== WORK ORDER ==
Below are the records. State how many of their lines contain "length", with nothing else.

(Stored items)
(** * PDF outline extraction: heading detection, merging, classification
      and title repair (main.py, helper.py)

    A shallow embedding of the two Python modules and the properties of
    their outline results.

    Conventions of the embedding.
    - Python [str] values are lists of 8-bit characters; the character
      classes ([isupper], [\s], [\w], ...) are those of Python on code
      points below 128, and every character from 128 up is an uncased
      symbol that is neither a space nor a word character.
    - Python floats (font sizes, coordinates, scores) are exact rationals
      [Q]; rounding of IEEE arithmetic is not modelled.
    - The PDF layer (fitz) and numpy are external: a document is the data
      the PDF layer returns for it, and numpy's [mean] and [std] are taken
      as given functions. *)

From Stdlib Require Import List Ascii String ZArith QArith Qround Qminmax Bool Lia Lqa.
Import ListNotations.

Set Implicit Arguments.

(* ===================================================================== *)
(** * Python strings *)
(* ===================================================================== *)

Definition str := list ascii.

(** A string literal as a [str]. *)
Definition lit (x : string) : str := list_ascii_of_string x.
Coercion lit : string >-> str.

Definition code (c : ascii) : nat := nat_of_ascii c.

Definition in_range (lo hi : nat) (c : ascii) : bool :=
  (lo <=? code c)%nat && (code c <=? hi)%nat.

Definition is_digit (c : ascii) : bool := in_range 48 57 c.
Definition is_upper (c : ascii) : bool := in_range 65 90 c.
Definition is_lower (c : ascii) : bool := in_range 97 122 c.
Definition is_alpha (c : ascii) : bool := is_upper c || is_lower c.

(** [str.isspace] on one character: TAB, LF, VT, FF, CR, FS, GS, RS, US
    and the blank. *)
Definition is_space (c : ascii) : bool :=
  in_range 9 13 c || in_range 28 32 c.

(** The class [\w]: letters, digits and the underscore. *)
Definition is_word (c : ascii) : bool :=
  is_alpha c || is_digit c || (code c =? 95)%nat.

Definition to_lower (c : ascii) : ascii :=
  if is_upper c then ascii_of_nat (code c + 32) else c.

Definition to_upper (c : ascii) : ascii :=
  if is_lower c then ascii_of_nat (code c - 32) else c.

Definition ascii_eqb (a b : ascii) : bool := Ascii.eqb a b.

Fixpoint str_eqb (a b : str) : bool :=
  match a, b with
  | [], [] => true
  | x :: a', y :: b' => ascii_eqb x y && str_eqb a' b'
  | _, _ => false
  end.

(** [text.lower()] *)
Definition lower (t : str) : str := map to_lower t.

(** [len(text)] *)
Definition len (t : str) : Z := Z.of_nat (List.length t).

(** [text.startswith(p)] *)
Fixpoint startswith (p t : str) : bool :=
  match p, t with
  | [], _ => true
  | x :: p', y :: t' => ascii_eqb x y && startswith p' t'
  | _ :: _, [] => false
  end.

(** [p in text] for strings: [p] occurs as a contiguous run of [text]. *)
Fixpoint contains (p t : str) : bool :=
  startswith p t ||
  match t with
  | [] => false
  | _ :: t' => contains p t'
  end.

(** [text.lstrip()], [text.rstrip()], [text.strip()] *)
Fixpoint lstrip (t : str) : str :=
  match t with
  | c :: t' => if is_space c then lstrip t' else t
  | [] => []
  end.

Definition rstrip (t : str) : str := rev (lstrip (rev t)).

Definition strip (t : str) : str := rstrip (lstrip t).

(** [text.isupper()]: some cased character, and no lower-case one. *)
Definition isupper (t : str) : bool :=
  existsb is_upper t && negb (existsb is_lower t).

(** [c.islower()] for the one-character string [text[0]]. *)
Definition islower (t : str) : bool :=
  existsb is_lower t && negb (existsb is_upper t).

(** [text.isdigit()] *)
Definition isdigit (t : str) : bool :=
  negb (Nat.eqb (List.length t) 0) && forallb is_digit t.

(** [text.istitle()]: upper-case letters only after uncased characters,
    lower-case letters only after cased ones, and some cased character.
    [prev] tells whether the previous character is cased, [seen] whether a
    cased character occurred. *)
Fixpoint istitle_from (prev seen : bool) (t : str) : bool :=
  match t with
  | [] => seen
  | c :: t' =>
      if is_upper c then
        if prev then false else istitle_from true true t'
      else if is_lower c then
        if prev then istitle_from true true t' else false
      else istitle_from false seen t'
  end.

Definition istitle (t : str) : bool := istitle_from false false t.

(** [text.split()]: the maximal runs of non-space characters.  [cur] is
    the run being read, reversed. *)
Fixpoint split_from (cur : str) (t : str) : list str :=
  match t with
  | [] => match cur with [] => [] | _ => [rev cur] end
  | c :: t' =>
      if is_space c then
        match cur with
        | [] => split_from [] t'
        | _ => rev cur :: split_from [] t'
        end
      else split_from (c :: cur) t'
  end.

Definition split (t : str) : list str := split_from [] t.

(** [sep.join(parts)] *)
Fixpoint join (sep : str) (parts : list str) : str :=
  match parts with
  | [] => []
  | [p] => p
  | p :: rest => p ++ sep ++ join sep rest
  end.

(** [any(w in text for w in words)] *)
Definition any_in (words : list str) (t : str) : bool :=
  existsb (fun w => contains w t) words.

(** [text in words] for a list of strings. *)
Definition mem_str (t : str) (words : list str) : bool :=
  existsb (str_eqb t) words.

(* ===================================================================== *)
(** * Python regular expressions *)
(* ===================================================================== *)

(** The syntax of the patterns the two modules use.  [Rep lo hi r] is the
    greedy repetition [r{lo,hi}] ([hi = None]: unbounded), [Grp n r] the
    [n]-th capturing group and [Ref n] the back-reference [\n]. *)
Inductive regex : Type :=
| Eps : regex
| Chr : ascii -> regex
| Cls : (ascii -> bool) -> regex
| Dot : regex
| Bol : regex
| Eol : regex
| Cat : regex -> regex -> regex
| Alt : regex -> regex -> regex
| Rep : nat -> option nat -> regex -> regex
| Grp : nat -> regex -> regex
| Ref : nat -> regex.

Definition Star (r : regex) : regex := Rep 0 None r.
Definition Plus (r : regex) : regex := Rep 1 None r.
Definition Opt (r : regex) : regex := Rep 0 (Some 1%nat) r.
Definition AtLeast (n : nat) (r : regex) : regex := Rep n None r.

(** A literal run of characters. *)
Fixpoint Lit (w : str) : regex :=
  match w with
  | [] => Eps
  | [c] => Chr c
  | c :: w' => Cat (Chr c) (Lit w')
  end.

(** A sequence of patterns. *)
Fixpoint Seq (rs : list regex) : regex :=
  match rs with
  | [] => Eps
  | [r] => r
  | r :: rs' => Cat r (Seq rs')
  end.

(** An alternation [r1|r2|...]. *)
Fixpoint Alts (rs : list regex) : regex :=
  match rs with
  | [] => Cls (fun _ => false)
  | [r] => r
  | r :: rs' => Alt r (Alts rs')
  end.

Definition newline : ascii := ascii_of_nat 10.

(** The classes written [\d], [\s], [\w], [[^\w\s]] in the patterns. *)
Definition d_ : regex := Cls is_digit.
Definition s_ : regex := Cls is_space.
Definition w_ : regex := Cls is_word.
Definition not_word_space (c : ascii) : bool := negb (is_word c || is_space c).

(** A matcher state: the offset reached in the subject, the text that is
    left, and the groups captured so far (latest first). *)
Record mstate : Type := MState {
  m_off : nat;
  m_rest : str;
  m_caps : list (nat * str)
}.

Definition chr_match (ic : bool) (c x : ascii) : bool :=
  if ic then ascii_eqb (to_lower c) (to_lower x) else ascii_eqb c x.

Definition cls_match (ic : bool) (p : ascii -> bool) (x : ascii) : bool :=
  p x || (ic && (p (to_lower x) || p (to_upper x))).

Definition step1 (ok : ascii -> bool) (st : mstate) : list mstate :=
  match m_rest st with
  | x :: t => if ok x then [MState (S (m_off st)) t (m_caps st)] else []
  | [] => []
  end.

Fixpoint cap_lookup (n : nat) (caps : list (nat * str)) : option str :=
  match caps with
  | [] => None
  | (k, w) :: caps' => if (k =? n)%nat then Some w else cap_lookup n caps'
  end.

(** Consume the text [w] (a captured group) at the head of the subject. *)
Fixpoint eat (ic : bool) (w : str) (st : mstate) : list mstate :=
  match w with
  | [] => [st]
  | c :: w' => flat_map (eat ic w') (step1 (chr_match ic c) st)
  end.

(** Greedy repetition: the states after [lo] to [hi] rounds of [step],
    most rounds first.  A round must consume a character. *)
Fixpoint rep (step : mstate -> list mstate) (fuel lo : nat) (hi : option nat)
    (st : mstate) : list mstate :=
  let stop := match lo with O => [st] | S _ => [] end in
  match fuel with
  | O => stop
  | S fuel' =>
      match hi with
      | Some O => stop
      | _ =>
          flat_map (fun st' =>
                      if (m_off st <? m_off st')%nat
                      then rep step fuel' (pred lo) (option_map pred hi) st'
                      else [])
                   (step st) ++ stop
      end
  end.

* * *

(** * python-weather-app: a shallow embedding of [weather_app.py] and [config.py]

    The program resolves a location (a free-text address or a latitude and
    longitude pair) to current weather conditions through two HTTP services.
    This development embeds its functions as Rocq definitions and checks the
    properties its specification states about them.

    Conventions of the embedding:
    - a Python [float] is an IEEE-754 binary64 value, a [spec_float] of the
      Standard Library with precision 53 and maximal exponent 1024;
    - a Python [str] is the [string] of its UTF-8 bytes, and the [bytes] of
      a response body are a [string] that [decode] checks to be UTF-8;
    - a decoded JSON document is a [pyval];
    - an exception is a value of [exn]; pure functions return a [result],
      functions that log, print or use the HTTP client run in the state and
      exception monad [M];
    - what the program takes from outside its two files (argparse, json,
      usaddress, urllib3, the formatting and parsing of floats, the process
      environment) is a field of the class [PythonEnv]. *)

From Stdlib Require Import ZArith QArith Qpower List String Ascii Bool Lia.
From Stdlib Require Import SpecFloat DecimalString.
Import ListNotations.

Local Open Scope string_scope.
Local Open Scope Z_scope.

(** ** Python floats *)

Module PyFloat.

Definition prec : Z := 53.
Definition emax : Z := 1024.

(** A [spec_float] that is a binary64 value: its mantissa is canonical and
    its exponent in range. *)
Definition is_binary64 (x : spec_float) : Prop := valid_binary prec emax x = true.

== EXERCISE RESPONSE ==
2